Here are some multipurpose or space-saving furnishings you may wish to incorporate into your space-short home.

1. Tall wall units, often built in, with components of drop-down desks, pullout and rotatting TV units, shelves, cabinets, drawers, and even files. Advantage: use of vertical space.

2. Coffee tables that rise to dining height or drop-leaf dining tables that fold to a narrow 10 inches, plus folding chairs, many attractively designed, to accompany these retractable dining arrangements.

3. Stealing from an age before built-in closets, the armoire for clothes storage, which uses vertical space rather than long, low dressers.

4. Plinthe beds in which night stands are attached to headboards and therefore have no legs.
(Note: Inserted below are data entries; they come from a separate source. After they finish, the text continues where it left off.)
Lemma main_end_spec s : I s →
  returns (main_end nCells s) (λ ev,
    cd_run [true; true] ev = Some [false; true] ∧ labels 1 ev = []).
Proof using All.
  intros Hs. destruct (main_preserve s kOutput Hs) as (e1&n1&e2&n2&e3&n3&He1&He2&He3&Hp).
  unfold main_end. rewrite He1, ret_bind, He2, ret_bind, He3, ret_bind. cbn [returns].
  replace (e1 ++ e2 ++ e3 ++ [CdDetect 1; CdComplete 1]) with
    ((e1 ++ e2 ++ e3) ++ [CdDetect 1; CdComplete 1]) by (by rewrite <-!app_assoc).
  split.
  - rewrite cd_run_app, (preserves_keeps 1 [true] (e1 ++ e2 ++ e3)) by done. by apply run_end.
  - by rewrite labels_app, (labels_preserves 1).
Qed.

(** The handles and the flag after [j] iterations. *)
Definition open_after (j : Z) : list bool :=
  if j mod interval =? 0 then [false; true] else [false; true; true].

Definition main_inv (j : Z) (st : MainState F) : Prop :=
  I (ms_sim st) ∧ ms_iStep st = j * printRate ∧
  ms_completed st = (0 <? j) && (j mod interval =? 0) ∧
  cd_run [false; true] (ms_log st) = Some (open_after j) ∧
  labels 1 (ms_log st) = replicate (Z.to_nat ((j + interval - 1) / interval)) "main_loop_inner".

Lemma begin_step j s : I s →
  returns (if j mod interval * printRate =? 0 then main_begin nCells s else Ok []) (λ ev,
    cd_run (open_after j)
      (ev ++ reduce_events ++
       (if j mod interval * printRate =? 0 then [CdCreate 2 "main_timestep"] else []) ++
       [TimerStart "timestepTimer"]) = Some [false; true; true] ∧
    labels 1 ev = if j mod interval =? 0 then ["main_loop_inner"] else []).
Proof using All.
  intros Hs. assert ((j mod interval * printRate =? 0) = (j mod interval =? 0)) as -> by nia.
  unfold open_after. destruct (j mod interval =? 0); [|done].
  eapply returns_mono; [by apply main_begin_spec|]. intros ev [Hr Hl]. split; [|done].
  by rewrite cd_run_app, Hr.
Qed.

Lemma end_step j s (completed : bool) : I s → 0 ≤ j →
  returns (if j mod interval * printRate =? (interval - 1) * printRate
           then ev ← main_end nCells s; Ok (ev, true) else Ok ([], completed)) (λ '(ev, c),
    cd_run [false; true; true]
      ([TimerStop "timestepTimer"] ++
       (if j mod interval * printRate =? (interval - 1) * printRate then [CdDestroy 2] else []) ++ ev) =
      Some (open_after (j + 1)) ∧
    labels 1 ev = [] ∧
    c = if (j + 1) mod interval =? 0 then true else completed).
Proof using All.
  intros Hs Hj.
  assert ((j mod interval * printRate =? (interval - 1) * printRate) = ((j + 1) mod interval =? 0)) as ->.
  { rewrite mod_succ by done. nia. }
  unfold open_after. destruct ((j + 1) mod interval =? 0); [|done].
  pose proof (main_end_spec s Hs) as He. apply returns_Ok in He as (ev & -> & Hr & Hl).
  rewrite ret_bind. cbn [returns]. by split_and!.
Qed.

Lemma main_iter_spec j st :
  0 ≤ j → j * printRate < nSteps → main_inv j st →
  returns (main_iter timestep nCells interval printRate st) (main_inv (j + 1)).
Proof using All.
  intros Hj Hlt (Hs & Hstep & Hdone & Hrun & Hlab). unfold main_iter.
  rewrite Hstep, interval_pos_eq, ret_bind by done.
  eapply returns_bind; [by apply begin_step|]. intros ev1 [Hr1 Hl1].
  eapply returns_bind; [by apply sum_returns|]. intros s1 Hs1.
  eapply returns_bind; [by apply (mo_step _ _ _ HI)|]. intros [[fs s2] ev3] (Hs2 & Hk & Hl3).
  rewrite (int32_Ok ((interval - 1) * printRate)), ret_bind by (unfold INT_MIN; nia).
  rewrite (int32_Ok (j * printRate + printRate)), ret_bind by (unfold INT_MIN, INT_MAX in *; nia).
  replace (j * printRate + printRate - printRate) with (j * printRate) by lia.
  rewrite interval_pos_eq, ret_bind by done.
  eapply returns_bind; [by apply end_step|]. intros [ev5 c] (Hr5 & Hl5 & ->).
  cbn [returns]. unfold main_inv. cbn [ms_sim ms_iStep ms_completed ms_log]. split_and!.
  - done.
  - lia.
  - assert ((0 <? j + 1) = true) as -> by lia. simpl.
    destruct ((j + 1) mod interval =? 0) eqn:E; [done|].
    assert ((j mod interval * printRate =? 0) = (j mod interval =? 0)) as -> by nia.
    rewrite Hdone. by destruct (j mod interval =? 0); [|rewrite andb_false_r].
  - replace (ms_log st ++ _) with (ms_log st ++ (ev1 ++ reduce_events ++
       (if j mod interval * printRate =? 0 then [CdCreate 2 "main_timestep"] else []) ++
       [TimerStart "timestepTimer"]) ++ ev3 ++ ([TimerStop "timestepTimer"] ++
       (if j mod interval * printRate =? (interval - 1) * printRate then [CdDestroy 2] else []) ++ ev5))
      by (rewrite <-!app_assoc; reflexivity).
    by rewrite cd_run_app, Hrun, cd_run_app, Hr1, cd_run_app, Hk.
  - rewrite !labels_app, Hlab, Hl1, Hl3, Hl5, ceil_succ by done.
    assert (∀ b : bool, labels 1 (if b then [CdCreate 2 "main_timestep"] else []) = []) as -> by (by intros []).
    assert (∀ b : bool, labels 1 (if b then [CdDestroy 2] else []) = []) as -> by (by intros []).
    assert (0 ≤ (j + interval - 1) / interval) by (apply Z.div_pos; lia).
    rewrite Z2Nat.inj_add by (done || destruct (_ =? _); lia). rewrite replicate_add. simpl.
    destruct (j mod interval =? 0); by rewrite ?app_nil_r.
Qed.
(* ===== verification/SparseMath.v ===== *)
(** * CoSP2: sparse matrix operations (sparseMath.c)

    X^2, 2X - X^2 and the thresholds, a row at a time, as one thread executes
    them.  A row is accumulated in a dense vector [x], whose places in use [ix]
    marks; the columns are listed in the output in the order they are met, and
    then the entries above the threshold are moved to the front.

    The theorems state each routine as a function of rows: a column has the sum
    of its contributions in the order of the loops. *)

From Stdlib Require Import ZArith Lia.
From stdpp Require Import base list numbers sets.
From S2P Require Import Prelude Float64 SparseMatrix.

#[local] Open Scope Z_scope.

Section sparse_math.
(** The threshold [eps]. *)
Variable eps : real_t.

Definition above (x : real_t) : bool := fltb eps (fabs x).

(** ** Accumulation *)

(** The vectors [ix] and [x], the output matrix and the number [l] of columns
    (or of entries kept_entries) in its row. *)
Record Acc := mkAcc { a_ix : list Z; a_x : list real_t; a_m : SparseMatrix; a_l : Z }.

(** [if (ix[k] == 0) { x[k] = ZERO; jja[i][l] = k; ix[k] = i+1; l++; }] *)
Definition mark (i k : Z) (s : Acc) : res Acc :=
  t ← aload (a_ix s) k;
  if t =? 0 then
    x ← astore (a_x s) k fzero;
    m ← set_jja i (a_l s) k (a_m s);
    ix ← astore (a_ix s) k (i + 1);
    Ok (mkAcc ix x m (a_l s + 1))
  else Ok s.

Definition accumulate (k : Z) (f : real_t → real_t) (s : Acc) : res Acc :=
  v ← aload (a_x s) k;
  x ← astore (a_x s) k (f v);
  Ok (mkAcc (a_ix s) x (a_m s) (a_l s)).

(** [ix[jp] = 0; x[jp] = ZERO], with the matrix and the count of kept entries. *)
Definition clear (jp : Z) (s : Acc) : res Acc :=
  ix ← astore (a_ix s) jp 0;
  x ← astore (a_x s) jp fzero;
  Ok (mkAcc ix x (a_m s) (a_l s)).

Definition keep_entry (i jp : Z) (v : real_t) (s : Acc) : res Acc :=
  m ← set_val i (a_l s) v (a_m s);
  m ← set_jja i (a_l s) jp m;
  Ok (mkAcc (a_ix s) (a_x s) m (a_l s + 1)).

(** ** X^2 *)

Definition x2_inner (X : SparseMatrix) (i j : Z) (a : real_t) (kp : Z) (s : Acc) : res Acc :=
  k ← jja X j kp;
  s ← mark i k s;
  b ← val X j kp;
  accumulate k (λ v, (v + a * b)%R) s.

Definition x2_outer (X : SparseMatrix) (i jp : Z) (st : Acc * real_t) : res (Acc * real_t) :=
  let '(s, traceX) := st in
  a ← val X i jp;
  j ← jja X i jp;
  let traceX := if j =? i then (traceX + a)%R else traceX in
  n ← nnz X j;
  s ← for_range 0 n (x2_inner X i j a) s;
  Ok (s, traceX).

Definition x2_compact (i j : Z) (st : Acc * real_t) : res (Acc * real_t) :=
  let '(s, traceX2) := st in
  jp ← jja (a_m s) i j;
  xtmp ← aload (a_x s) jp;
  '(s, traceX2) ← (if jp =? i then s ← keep_entry i jp xtmp s; Ok (s, (traceX2 + xtmp)%R)
                   else if above xtmp then s ← keep_entry i jp xtmp s; Ok (s, traceX2)
                   else Ok (s, traceX2));
  s ← clear jp s;
  Ok (s, traceX2).
Lemma unloadBuffer_spec h ms X lo hi Y buf :
  valid h ms X → valid h ms Y → 0 ≤ lo → lo ≤ hi → hi ≤ h → take (length (rows_msgs X lo hi)) buf = rows_msgs X lo hi →
  returns (unloadBuffer buf (Z.of_nat (length (rows_msgs X lo hi)) * sizeof_NonZeroMsg) Y) (λ Y', valid h ms Y' ∧
    ∀ i, 0 ≤ i < h → row Y' i = if decide (lo ≤ i < hi) then received_row X Y i else row Y i).
Proof.
  intros HX HY H0 Hle Hh Hbuf. unfold unloadBuffer, sizeof_NonZeroMsg.
  rewrite cdiv_Ok, crem_Ok, Z.div_mul, Z.mod_mul by lia. csimpl. rewrite for_range_prefix by done.
  eapply returns_bind; [by apply unload_rows|]. intros [[Y' rc] j] (Hv & _ & Hr). done.
Qed.

(** ** Messages of several tasks *)

(** The rows of a task, and a message with them. *)
Record block := mkBlock { b_X : SparseMatrix; b_lo : Z; b_hi : Z }.
Definition inside (i : Z) (b : block) : Prop := b_lo b ≤ i < b_hi b.
Definition block_ok (h ms : Z) (b : block) : Prop := valid h ms (b_X b) ∧ 0 ≤ b_lo b ∧ b_lo b ≤ b_hi b ∧ b_hi b ≤ h.
Definition carries (b : block) (msg : message) : Prop :=
  let l := rows_msgs (b_X b) (b_lo b) (b_hi b) in take (length l) msg.1 = l ∧ msg.2 = Z.of_nat (length l) * sizeof_NonZeroMsg.
(** No row is in two blocks. *)
Definition separate (bs : list block) : Prop :=
  ∀ j k b b' i, bs !! j = Some b → bs !! k = Some b' → inside i b → inside i b' → j = k.

(** The rows after the messages: [Y] is the matrix, [X] the one before. *)
Definition delivered (h : Z) (bs : list block) (X Y : SparseMatrix) : Prop :=
  ∀ i, 0 ≤ i < h →
    (∀ b, b ∈ bs → inside i b → row Y i = received_row (b_X b) X i) ∧ ((∀ b, b ∈ bs → ¬ inside i b) → row Y i = row X i).
(** * ADLAB metadata assistant: context assembly and knowledge representation

    A shallow embedding of the Python sources
    [cache_utils.py], [graphdb_utils.py], [metadata_queries.py],
    [metadata_extractor.py] and [rag_pipeline.py], followed by the
    properties of the context-assembly pipeline.

    Conventions.
    - A Python [str] is a [string]; [str.upper]/[str.lower] are the ASCII
      case maps (the field names, SQL type names and keywords handled by the
      program are ASCII).
    - A row of a data frame ([Dict[str, Any]]) is a [gmap string cell]; a
      cell holds [None], a bool, an int, a float, a str, a [Decimal] or a
      [datetime]/[date], the values the statements of the program return.
    - Python exceptions are the [Raise] outcome of a computation; code that
      talks to the warehouse, the vector store, the model or the disk threads
      an explicit state.  Writing a local file and closing the connection
      are taken not to fail.
    - What the interpreter and third-party libraries provide (float
      conversion, [isoformat], [repr], [json.loads], SHA-256, the services
      themselves) is abstract: a [PyRuntime] and an [Externals] instance. *)

From Stdlib Require Import ZArith Ascii Lia.
From stdpp Require Import base option list gmap strings pretty fin_maps.

Local Open Scope Z_scope.

(** ** Exceptions and outcomes *)

Inductive exn : Type :=
  | ValueError        (* networkx: None cannot be a node *)
  | AttributeError    (* a str method called on a value that is not a str *)
  | TypeError         (* unpacking a non-mapping *)
  | RetryError        (* tenacity: attempts exhausted *)
  | ExternalError.    (* any failure reported by an external service *)

Inductive outcome (A : Type) : Type :=
  | Return (a : A)
  | Raise (e : exn).
Arguments Return {A} a.
Arguments Raise {A} e.

Definition obind {A B} (m : outcome A) (k : A -> outcome B) : outcome B :=
  match m with
  | Return a => k a
  | Raise e => Raise e
  end.

Notation "'let?' x := m 'in' k" := (obind m (fun x => k))
  (at level 10, x name, m at level 100, k at level 200).

(** ** Values supplied by the interpreter *)

Class PyRuntime : Type := {
  pyfloat : Type;                       (* float *)
  decimal : Type;                       (* decimal.Decimal *)
  temporal : Type;                      (* datetime.datetime or datetime.date *)
  pyfloat_eq_dec :: EqDecision pyfloat;
  decimal_eq_dec :: EqDecision decimal;
  temporal_eq_dec :: EqDecision temporal;
  float_of_decimal : decimal -> pyfloat;   (* float(d) *)
  isoformat : temporal -> string;          (* t.isoformat() *)
  float_nonzero : pyfloat -> bool;         (* bool(f) *)
  decimal_nonzero : decimal -> bool;       (* bool(d) *)
  float_str : pyfloat -> string;           (* str(f), also repr(f) *)
  decimal_str : decimal -> string;         (* str(d) *)
  temporal_str : temporal -> string;       (* str(t) *)
  str_repr : string -> string;             (* repr(s) *)
  decimal_repr : decimal -> string;        (* repr(d) *)
  temporal_repr : temporal -> string;      (* repr(t) *)
}.

Section Values.
Context {rt : PyRuntime}.

(** The values found in the cells of a data frame returned by the driver and
    in the attribute dictionaries of the graph. *)
Inductive cell : Type :=
  | VNone
  | VBool (b : bool)
  | VInt (z : Z)
  | VFloat (f : pyfloat)
  | VStr (s : string)
  | VDecimal (d : decimal)
  | VTemporal (t : temporal).

#[export] Instance cell_eq_dec : EqDecision cell.
Proof. solve_decision. Defined.

(** [bool(v)], the test behind [not v], [a or b] and [if v]. *)
Definition truthy (v : cell) : bool :=
  match v with
  | VNone => false
  | VBool b => b
  | VInt z => negb (z =? 0)
  | VFloat f => float_nonzero f
  | VStr s => negb (String.eqb s EmptyString)
  | VDecimal d => decimal_nonzero d
  | VTemporal _ => true
  end.

(** [a or b] *)
Definition py_or (a b : cell) : cell := if truthy a then a else b.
The visible floor space adds to the illusion of space.

5. Trundle beds, one rolling under the other, sofa beds, and pedestal beds with storage base or drawers below.

6. the old-fashioned Murphy bed, either a self-standing unit or attached to the wall and dropping down at night. Look in antique shops or consult a cabinetmaker. Not yet generally available on the ready-made market.

7. Trunks, sea chests, or decorative boxes serving as coffee tables with storage.

8. Glass or molded clear acrylic furniture that gives the illusion of spaciousness because the floor is visible.

These can help to free floor space for the activities that really contribute to your happiness. People who have to drag the typewriter, sewing machine, or drafting table out of the closet produce less.

Discarding the sofa or the dining table to use space for another purpose is a radical change, so it must be done in an orderly way. Most people feel the need for assistance in these design matters. No longer are interior design services used only by owners of expansive suburban homes. The design service of a California department store estimates that 50 percent of its clients are now condominium and apartment dwellers.

The first thing a good design consultant does is to help dwellers with limited space to determine their real space needs. Usually clients are asked a series of questions to help them set priorities. Perhaps these can help you to set yours in terms of spending your valuable floor space:

1. What activities at home make you happy? What things do you look forward to doing when you come home from work?

2. What things would you like to do at home but can't accommodate?

3. How do you entertain? Sit-down dinners? Buffets? Barbecues? Do you take people out? How often do you entertain? Do guests usually gravitate toward the kitchen? Do you involve them in meal preparation?

4. How often do you have weekend guests?

5. How many people do you ever need to seat at one time in your living room? How often do these occasions arise?

6. How often do you watch TV? Where? When? During dinner?

7. How often do you do desk work at home? Do you have a typewriter, desk, filing cabinet, and bookcase scattered throughout your home or are they all in one place?

8. How often do you play bridge or table games?

9. Do you sew? How often? Would you sew more often if your machine were more accessible?

Your next step is to use this information in designing floor space to fit your life style.